Sanders campaign, which he called revolutionary, only offered revolutionary politics inside the Democratic Party. To his credit, he gave the party a big scare, he offered a viable alternative to the neoliberal politics of Hillary Clinton, making such waves that party officials even conspired to possibly use Sanders lack of religion against him. Leaked emails showed that a few DNC officials wanted to out Sanders as an atheist in two southern states they feared Clinton could lose.

Sanders also inspired millions of young voters to become interested in politics. His campaign was reminiscent of Barack Obama's 2008 campaign in that regard. Tens of thousands packed auditoriums to hear Sanders speak up for the 99%, to stand up for Native American rights, and to demand workers be paid a higher minimum wage. Yet, his politics still came from a liberal, pro-capitalist mindset, and so does Our Revolution.

What Sanders is selling as a revolution, is, in reality, nothing more than an attempt to reform a capitalist, centrist party. Our Revolution cannot be revolutionary in this sense, as it is simply not possible to revolutionize a counter-revolutionary party. At the end of the day, Our Revolution is still supporting capitalist candidates who by and large support the Affordable Care Act over universal healthcare, or at least support slowly progressing the struggling health care plan towards some version of socialized care, meanwhile courts around the country pick apart the plan, leaving it in shambles and as further rises in health insurance costs skyrocket, leaving what might be left of the affordable part of the plan on the cutting-room floor.

Candidates being endorsed by the new organization include the likes of Tulsi Gabbard, a United States Congresswoman from Hawaii who has criticized President Obama's foreign policy as not being tough enough against the likes of ISIS. Her criticisms of his lack of military action have earned her critiques for being a right-wing hawk when it comes to fighting ISIS in the Middle East. The organization also threw its support behind a now-failed bid to oust Florida congresswoman Debbie Wasserman Schultz by supporting the anti-Iran, vocally pro-Israel supporter, Tim Canova.

These are not revolutionary candidates, and they are hardly reform candidates. In reality, they are simply candidates who either vocally supported Sanders in the primary, or in the case of Canova, offered a challenge to Wasserman Schultz, someone Sanders knew was fighting to ensure he did not receive the Democratic presidential nomination.

Throughout the Our Revolution endorsements you will find candidates who are outside of the Democratic norm, but all are still liberal, capitalist, mainstream candidates who are not rocking the Democratic boat too far and who don't step out of the liberal mindset to join the left.

While even those on the left can appreciate the election of further-left Democrats, as they do, to a degree, make the life of many Americans better, a greater understanding of the party tells us that even the most domestically left Democrats still generally fall into foreign policy imperialism and American exceptionalism.
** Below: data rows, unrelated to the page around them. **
(* ===== verification/Prelude.v ===== *)
(** * yos: a FreeBSD libc for wasm32 guests, on a Linux host

    A guest of yos is a wasm32 program built against FreeBSD's headers.  Each
    libc function that it imports is a C function of the host (a "bridge", under
    src/src/yos/impl/), which works on the guest's linear memory and on the
    guest's context, [struct yos_exec_ctx].  Several guests run at once, one host
    thread each, as processes of one runtime: they share a process table, the
    host's descriptors and a few registries.  This development models the
    bridges that carry logic of their own and proves what a guest may rely on.

    ** The parts, and where they are

    - Linear memory, strings, errno: Memory.v, CString.v, Ctx.v (types.h,
      impl/errno_helpers.h).  Every other part stands on these.
    - Memory of a guest: Vm.v (brk, mmap, munmap, mremap; impl/mem/mem.c) with
      VmTables.v and VmProps.v; Alloc.v (the malloc family; impl/mem/alloc.c)
      with FreeList.v, its specification, and HeapInv.v, AllocProps.v,
      AllocThms.v.  GuestHeap.v states as a type class what the heap promises to
      the bridges that allocate in it; Alloc.v's allocator is an instance.
    - Processes: Runtime.v and ProcTable.v (the table, exit, wait, kill;
      impl/proc/proc.c), ProcProps.v, KillProps.v; Snapshot.v, Fork.v and
      ForkProps.v, ForkThms.v, ForkFail.v (fork by unwinding the guest's stack
      and copying its memory; the same file); Exec.v and ExecProps.v,
      ExecThms.v, ExecLoad.v (execve; the same file and main.c).
    - Signals: Sigset.v, Sig.v, SigsetProps.v, SigProps.v (impl/proc/sig.c,
      signal.c).
    - Threads: Futex.v (atomic cells, wait and notify; wasm3's m3_atomic.c),
      Pthread.v, RwLock.v, Threads.v (impl/proc/pthread.c), MutexProps.v,
      BarrierProps.v, RwProps.v, ThreadsProps.v.
    - Descriptors and paths: Path.v, FdTable.v, Fcntl.v (impl/io/io.c and parts
      of impl/libc/posix.c), PathProps.v, FdProps.v, FdSystem.v, FdThms.v;
      Fifo.v, FifoProps.v (impl/io/fifo.c, cv_stat.c); Poll.v (poll and select;
      impl/io/dir.c, posix.c), PollProps.v, SelectProps.v; Kqueue.v,
      KqueueProps.v (impl/libc/kqueue-linux.c).
    - Virtual files: Vfs.v (vfs/mount.c, vfs/file.c), Procfs.v (vfs/procfs.c),
      Dir.v (directory streams; impl/io/dir.c), VfsProps.v, ProcfsProps.v,
      DirProps.v.
    - The C library (impl/libc/): Env.v (env.c), Getopt.v (getopt.c),
      Callback.v (callback.c: qsort, bsearch, scandir, which call back into the
      guest), Printf.v (printf.c), Scanf.v (scanf.c), Strto.v (strto.c), I128.v
      (i128.c), Random.v (random.c), Fmtcheck.v (fmtcheck_freebsd.c), Termios.v
      (terminal attributes; posix-linux.c and posix.c), Posix.v (comparing and
      clearing secrets, strmode, sbrk and the like; posix.c), each with
      its properties in the file itself or in the files named after it
      (EnvThms, GetoptProps, CallbackProps, ScandirProps, PrintfText,
      PrintfThms, ScanfProps, StrtoProps; Decimal.v holds numerals).

    A definition has the name of the C function where Rocq allows it.  Its
    guards are the C code's, in the same order.  A [struct] is a record; a pointer into a
    table is an index, so that two names for an object see each other's writes.
    Integers are Z, with [u32], [s32] and their like where C wraps.

    ** How the parts interact

    The bridges share linear memory; errno is a cell of it.  env, scandir, the
    directory streams and the thread stacks live in the guest's heap and are
    proved against the class of GuestHeap.v, so they hold for every allocator
    with its laws.  fork copies linear memory (Snapshot.v), the descriptor table
    (FdTable.v) and the environment (Env.v), and takes a slot of the process
    table; exit gives them back and posts a signal (Sig.v) to the parent; execve
    closes the marked descriptors and resets the handlers.  The descriptor table
    of every guest names descriptors of one host, hence the ownership theorem
    over a whole runtime.  Every pthread primitive runs over the cells and the
    queue of Futex.v, in any interleaving.  fmtcheck accepts a format for
    printf: one theorem spans both.

    ** What is shown

    - Safety of state over every reachable state: the heap ([heap_reachable_safe]),
      the region tables ([vm_reachable_safe], under stores to any address), the
      host's descriptors ([fds_owned_by_one], with the closes of one call between
      the calls of other guests), the process table ([pids_unique_never_reused]),
      locks and barriers ([mutex_exclusion], [rwlock_exclusion],
      [barrier_opens_full]), the thread table ([thread_table_well_formed], with
      and without a pool of arenas).
    - Refinement: malloc and free implement a free list of regions
      ([malloc_contract], [free_refines_insert]), the registry of FIFOs a finite
      map ([fifo_registry_map]), the environment a finite map
      ([setenv_updates_map]).
    - Behaviour on every branch: malloc of any 32-bit size, exit, execve,
      waitpid, the signal pump, sigprocmask, poll, kevent, opendir and readdir,
      qsort, bsearch.  For fork, what the child of a granted fork starts with,
      byte for byte, and what each failure leaves behind.
    - Equivalence with a reference definition: getopt with a grammar of command
      lines (where its loop ends), canonical paths with the normal form of their
      segments, printf with the rendering of its format and with what passes
      through its 1024-byte buffer, select with the set of ready descriptors, the
      uniform distribution of arc4random_uniform.
    - Round trips: malloc and free, resident memory through fork, printed
      integers through sscanf, files of /proc read in pieces, terminal attributes
      to the host and back.
    - Termination and liveness: a call of getopt or fmtcheck and the rejection
      loop come to an end; no wake-up of a mutex is lost.
    - Errors: a failed execve changes nothing; a failed mkfifo leaves the path
      unbound.  Where the code goes wrong a theorem states what it does instead,
      in a clause of the property ([getopt_parses], [malloc_contract],
      [fmtcheck_printf_agree]) or by itself ([dirty_mapping_handed_out],
      [stars_overflow_spec], [fork_drops_evicted_pages] and others).

    ** Hosts, parameters and [None]

    What the host answers (a system call, malloc, the pages that are resident) is
    an argument of the operation or a parameter of the section, with documented
    behaviour as hypotheses where a theorem needs it.  So are a guest's own code
    (a handler, a comparator), snprintf's text of one specification, strtod, the
    Asyncify functions and the module loader.  [None] stands for what C leaves
    undefined: an access outside linear memory, a signed overflow, a walk that
    never ends.

    ** Bounds and fuel

    - Loops that C bounds run for that bound ([loop_for] of this file, a binary
      number).  The walk of free has no bound
      in C: 2^32 nodes cover every offset once, and a longer walk is a cycle.
    - A scan of memory or of a format has the bytes that are left as fuel
      (cstr, [format_fuel], [scan_fuel], skip): every step moves on by one.
      [yos_fmtcheck_freebsd] has one round for each character, and
      [fmtcheck_decides] shows that they suffice.
    - bsearch has 34 rounds for 32-bit indices, [canon_loop] one for each
      character, the search along PATH one for each character and one more,
      read_vec the constants of the code, getopt two (a long option is looked up
      from a cluster once), [readdir_vfs] four, the fill of a buffer one round
      for each 256 bytes.
    - arc4random_uniform has no bound: the theorem gives the fuel from the first
      draw that is accepted.
    - The walk of malloc gives up after 2^22 blocks, in C and in the model; a heap
      can hold more, and [malloc_contract] counts them.
    - The pump of a fork answers one request a round.  Barriers and waiting
      threads are counted without wrapping below 2^32 generations and 2^64
      notifications, hypotheses of the theorems that need them.

    ** Not modelled

    Other hosts (Darwin, Windows, Android, the browser); wasm3 and libvterm,
    which are vendored; the bridges to openssl, Lua, Python, libarchive and to
    devices; generated code; tracing; sockets, the name service, tcgetattr,
    tcsetattr, emulated terminals and the user database, which convert structures and forward to the host; stdio,
    whose buffers are the host's; floating-point values; start-up and the setjmp
    pump of main.c; clone with shared memory.  Within the modelled parts: trace
    output, messages on stderr, and the names a process shows (comm, exe), save
    where /proc prints them.  Each file says what it leaves out.

    ** This file

    Machine integers, case analysis on comparisons, bounded loops, and lemmas on
    lists that several components use. *)
From Stdlib Require Export ZArith Lia.
From stdpp Require Export prelude list.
Those being endorsed by Our Revolution do not break that mold.

Our Revolution is not revolutionary, and it should not be discussed as revolutionary. Revolutionary politics will only come from outside the two-party establishment and will likely not come by playing by the establishment rules. Even parties such as the Green Party are not bringing about revolutionary change as they seek to gain power through the already established system and offer no path to changing or overthrowing that system. They wish to reform our politics, not revolutionize them.

As socialists, the goal should be to educate the influx of young voters who are seemingly attracted to the socialist label, but only understand it in the context of Bernie Sanders. When speaking to a crowd at the University of Georgetown, Sanders proclaimed that his brand of socialism didn't involve workers owning the means of production.
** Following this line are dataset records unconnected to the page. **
(* ===== verification/Ctx.v ===== *)
(** The part of [struct yos_exec_ctx] (src/src/yos/types.h) that the memory
    subsystem and every errno-reporting bridge share: linear memory, the brk
    and mmap cursors, the two region tables with their capacities, the bounds
    and head of the guest heap, and the offset of the guest's [errno] cell.
    State that only one component uses is a record of that component's file. *)
From S2P Require Import Prelude Memory.

(** [struct yos_free_region]: the bytes [r_addr, r_addr + r_len). *)
Record region : Type := Region { r_addr : Z; r_len : Z }.

#[export] Instance region_eq_dec : EqDecision region.
Proof. solve_decision. Defined.

Definition r_end (r : region) : Z := r_addr r + r_len r.

Definition YOS_MAX_FREE_REGIONS : Z := 64.
Definition YOS_MAX_LIVE_REGIONS : Z := 128.

(** [free_list]/[free_count] and [live_list]/[live_count] are the live
    prefixes of the two arrays. *)
Record exec_ctx : Type := ExecCtx {
  mem : memory;
  memory_size : Z;
  heap_end : Z;
  mmap_top : Z;
  free_list : list region;
  live_list : list region;
  alloc_lo : Z;
  alloc_hi : Z;
  alloc_free_head : Z;
  errno_off : Z;
}.

Definition set_mem (v : memory) (c : exec_ctx) : exec_ctx :=
  ExecCtx v (c.(memory_size)) (c.(heap_end)) (c.(mmap_top)) (c.(free_list)) (c.(live_list)) (c.(alloc_lo)) (c.(alloc_hi)) (c.(alloc_free_head)) (c.(errno_off)).
Definition set_heap_end (v : Z) (c : exec_ctx) : exec_ctx :=
  ExecCtx (c.(mem)) (c.(memory_size)) v (c.(mmap_top)) (c.(free_list)) (c.(live_list)) (c.(alloc_lo)) (c.(alloc_hi)) (c.(alloc_free_head)) (c.(errno_off)).
Definition set_mmap_top (v : Z) (c : exec_ctx) : exec_ctx :=
  ExecCtx (c.(mem)) (c.(memory_size)) (c.(heap_end)) v (c.(free_list)) (c.(live_list)) (c.(alloc_lo)) (c.(alloc_hi)) (c.(alloc_free_head)) (c.(errno_off)).
Definition set_free_list (v : list region) (c : exec_ctx) : exec_ctx :=
  ExecCtx (c.(mem)) (c.(memory_size)) (c.(heap_end)) (c.(mmap_top)) v (c.(live_list)) (c.(alloc_lo)) (c.(alloc_hi)) (c.(alloc_free_head)) (c.(errno_off)).
Definition set_live_list (v : list region) (c : exec_ctx) : exec_ctx :=
  ExecCtx (c.(mem)) (c.(memory_size)) (c.(heap_end)) (c.(mmap_top)) (c.(free_list)) v (c.(alloc_lo)) (c.(alloc_hi)) (c.(alloc_free_head)) (c.(errno_off)).
Definition set_alloc_lo (v : Z) (c : exec_ctx) : exec_ctx :=
  ExecCtx (c.(mem)) (c.(memory_size)) (c.(heap_end)) (c.(mmap_top)) (c.(free_list)) (c.(live_list)) v (c.(alloc_hi)) (c.(alloc_free_head)) (c.(errno_off)).
Definition set_alloc_hi (v : Z) (c : exec_ctx) : exec_ctx :=
  ExecCtx (c.(mem)) (c.(memory_size)) (c.(heap_end)) (c.(mmap_top)) (c.(free_list)) (c.(live_list)) (c.(alloc_lo)) v (c.(alloc_free_head)) (c.(errno_off)).
Definition set_alloc_free_head (v : Z) (c : exec_ctx) : exec_ctx :=
  ExecCtx (c.(mem)) (c.(memory_size)) (c.(heap_end)) (c.(mmap_top)) (c.(free_list)) (c.(live_list)) (c.(alloc_lo)) (c.(alloc_hi)) v (c.(errno_off)).
Definition set_errno_off (v : Z) (c : exec_ctx) : exec_ctx :=
  ExecCtx (c.(mem)) (c.(memory_size)) (c.(heap_end)) (c.(mmap_top)) (c.(free_list)) (c.(live_list)) (c.(alloc_lo)) (c.(alloc_hi)) (c.(alloc_free_head)) v.

(** Errno reporting (src/src/yos/impl/errno_helpers.h).  The host-to-guest
    errno table is generated by the build, so it is a parameter. *)
Section Errno.
Variable remap_errno_h2g : Z -> Z.

Definition write_errno (c : exec_ctx) (host_errno : Z) : exec_ctx :=
  if errno_off c =? 0 then c
  else set_mem (st32 (mem c) (errno_off c) (remap_errno_h2g host_errno)) c.

(** [yos_errno_neg]: store the guest errno, return -1. *)
Definition errno_neg (c : exec_ctx) (host_errno : Z) : Z * exec_ctx :=
  (-1, write_errno c host_errno).

(** [yos_errno_null]: same with a null result. *)
Definition errno_null (c : exec_ctx) (host_errno : Z) : Z * exec_ctx :=
  (0, write_errno c host_errno).

(** [yos_errno_check]: a negative host result becomes -1 and errno. *)
Definition errno_check (c : exec_ctx) (rc host_errno : Z) : Z * exec_ctx :=
  if rc <? 0 then errno_neg c host_errno else (rc, c).

Lemma write_errno_frame c e lo hi :
  hi <= errno_off c \/ errno_off c + 4 <= lo ->
  agree_on lo hi (mem c) (mem (write_errno c e)).
Proof.
  intros. unfold write_errno. destruct (errno_off c =? 0); [apply agree_on_refl|].
  by apply st32_frame.
Qed.

Lemma write_errno_value c e :
  errno_off c <> 0 ->
  ld32 (mem (write_errno c e)) (errno_off c) = u32 (remap_errno_h2g e).
Proof.
  intros Hn. unfold write_errno. apply Z.eqb_neq in Hn. rewrite Hn. apply ld32_st32.
Qed.

(** Only the memory of the context can change. *)
Lemma write_errno_set c e : write_errno c e = set_mem (mem (write_errno c e)) c.
Proof. unfold write_errno. destruct c; simpl. by destruct (_ =? 0). Qed.
End Errno.

(** * Byte ranges and disjointness *)

Definition in_region (a : Z) (r : region) : Prop := r_addr r <= a < r_end r.
Definition in_regions (a : Z) (l : list region) : Prop := exists r, r ∈ l /\ in_region a r.

#[export] Instance in_region_dec a r : Decision (in_region a r).
Proof. unfold in_region. apply _. Defined.

Definition disjoint_r (r s : region) : Prop := r_end r <= r_addr s \/ r_end s <= r_addr r.

#[export] Instance disjoint_r_dec r s : Decision (disjoint_r r s).
Proof. unfold disjoint_r. apply _. Defined.

#[export] Instance disjoint_r_sym : Symmetric disjoint_r.
Proof. intros r s [?|?]; [by right|by left]. Qed.

(** Pairwise disjointness, as a permutation-invariant predicate. *)
Fixpoint pairwise (l : list region) : Prop :=
  match l with
  | [] => True
  | r :: l' => (forall s, s ∈ l' -> disjoint_r r s) /\ pairwise l'
  end.

#[export] Instance pairwise_proper : Proper ((≡ₚ) ==> iff) pairwise.
Proof.
  intros l1 l2 H. induction H as [|r l1 l2 Hp IH|r s l|l1 l2 l3 _ IH1 _ IH2]; simpl.
  - done.
  - rewrite IH. split; intros [Ha Hb]; (split; [|done]); intros t Ht; apply Ha;
      [by rewrite Hp|by rewrite <-Hp].
  - setoid_rewrite elem_of_cons. split; intros (H1 & H2 & H3);
      (split; [intros t [->|Ht]; [symmetry; apply H1; by left|by apply H2]
              |split; [intros t Ht; apply H1; by right|done]]).
  - by rewrite IH1.
Qed.

Lemma pairwise_app l1 l2 :
  pairwise (l1 ++ l2) <->
  pairwise l1 /\ pairwise l2 /\ (forall r s, r ∈ l1 -> s ∈ l2 -> disjoint_r r s).
Proof.
  induction l1 as [|r l1 IH]; simpl.
  - split; [intros H; repeat split; [done|]; intros r s Hr; by apply elem_of_nil in Hr|tauto].
  - rewrite IH. setoid_rewrite elem_of_app. setoid_rewrite elem_of_cons.
    split.
    + intros (H1 & H2 & H3 & H4). repeat split; eauto.
      intros t s [->|Ht] Hs; eauto.
    + intros ((H1 & H2) & H3 & H4). repeat split; eauto.
      intros s [Hs|Hs]; eauto.
Qed.

Definition apart (l1 l2 : list region) : Prop :=
  forall r s, r ∈ l1 -> s ∈ l2 -> disjoint_r r s.

#[export] Instance apart_proper : Proper ((≡ₚ) ==> (≡ₚ) ==> iff) apart.
Proof.
  intros l1 l1' H1 l2 l2' H2. unfold apart. setoid_rewrite H1. setoid_rewrite H2. done.
Qed.

#[export] Instance in_regions_proper a : Proper ((≡ₚ) ==> iff) (in_regions a).
Proof. intros l l' H. unfold in_regions. setoid_rewrite H. done. Qed.

Lemma in_regions_cons a r l : in_regions a (r :: l) <-> in_region a r \/ in_regions a l.
Proof.
  unfold in_regions. setoid_rewrite elem_of_cons. split.
  - intros (s & [->|Hs] & Ha); [by left|right; eauto].
  - intros [Ha|(s & Hs & Ha)]; eauto.
Qed.

Lemma in_regions_nil a : in_regions a [] <-> False.
Proof. split; [|done]. intros (r & Hr & _). by apply elem_of_nil in Hr. Qed.

Lemma in_regions_app a l1 l2 : in_regions a (l1 ++ l2) <-> in_regions a l1 \/ in_regions a l2.
Proof.
  induction l1 as [|r l1 IH]; simpl.
  - rewrite in_regions_nil. tauto.
  - rewrite !in_regions_cons, IH. tauto.
Qed.

(** Disjoint regions share no byte; the converse holds for non-empty ones. *)
Lemma disjoint_r_bytes r s a : disjoint_r r s -> in_region a r -> in_region a s -> False.
Proof. unfold disjoint_r, in_region, r_end. lia. Qed.

Lemma bytes_disjoint_r r s :
  0 < r_len r -> 0 < r_len s -> (forall a, in_region a r -> in_region a s -> False) -> disjoint_r r s.
Proof.
  unfold disjoint_r, in_region, r_end. intros Hr Hs H.
  destruct (Z.le_gt_cases (r_addr r + r_len r) (r_addr s)); [by left|].
  destruct (Z.le_gt_cases (r_addr s + r_len s) (r_addr r)); [by right|].
  exfalso. apply (H (Z.max (r_addr r) (r_addr s))); lia.
Qed.

Lemma apart_bytes l1 l2 a : apart l1 l2 -> in_regions a l1 -> in_regions a l2 -> False.
Proof. intros H (r & Hr & Ha) (s & Hs & Hb). eapply disjoint_r_bytes; eauto. Qed.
If the mainstream understanding of socialism in the United States becomes offering partly socialized programs through the means of capitalism, the goals of socialists around the country become a greater uphill battle than ever before. Socialists still find themselves explaining that socialism isn't aligned with Stalinism and the USSR, and now have to further explain that it doesn't support "fixing" capitalism. Even the term democratic socialism has been muddied by Sanders campaign. What Sanders thinks of as socialism is merely an old-school, post-New Deal Democrat. A liberal who understands the importance of a welfare state, but who cannot see past the blinders of capitalism to understand why this economic system makes welfare necessary. Instead of fighting to change the system, they instead fight to put band-aids on it. The world socialism should be nowhere near that.

With that said, we can admit that Sanders can be praised to some degree for removing a lot of the stigma around the "S" word, while at the same time realizing that by using the label for his liberal version of socialism, he has also done damage to what the word means.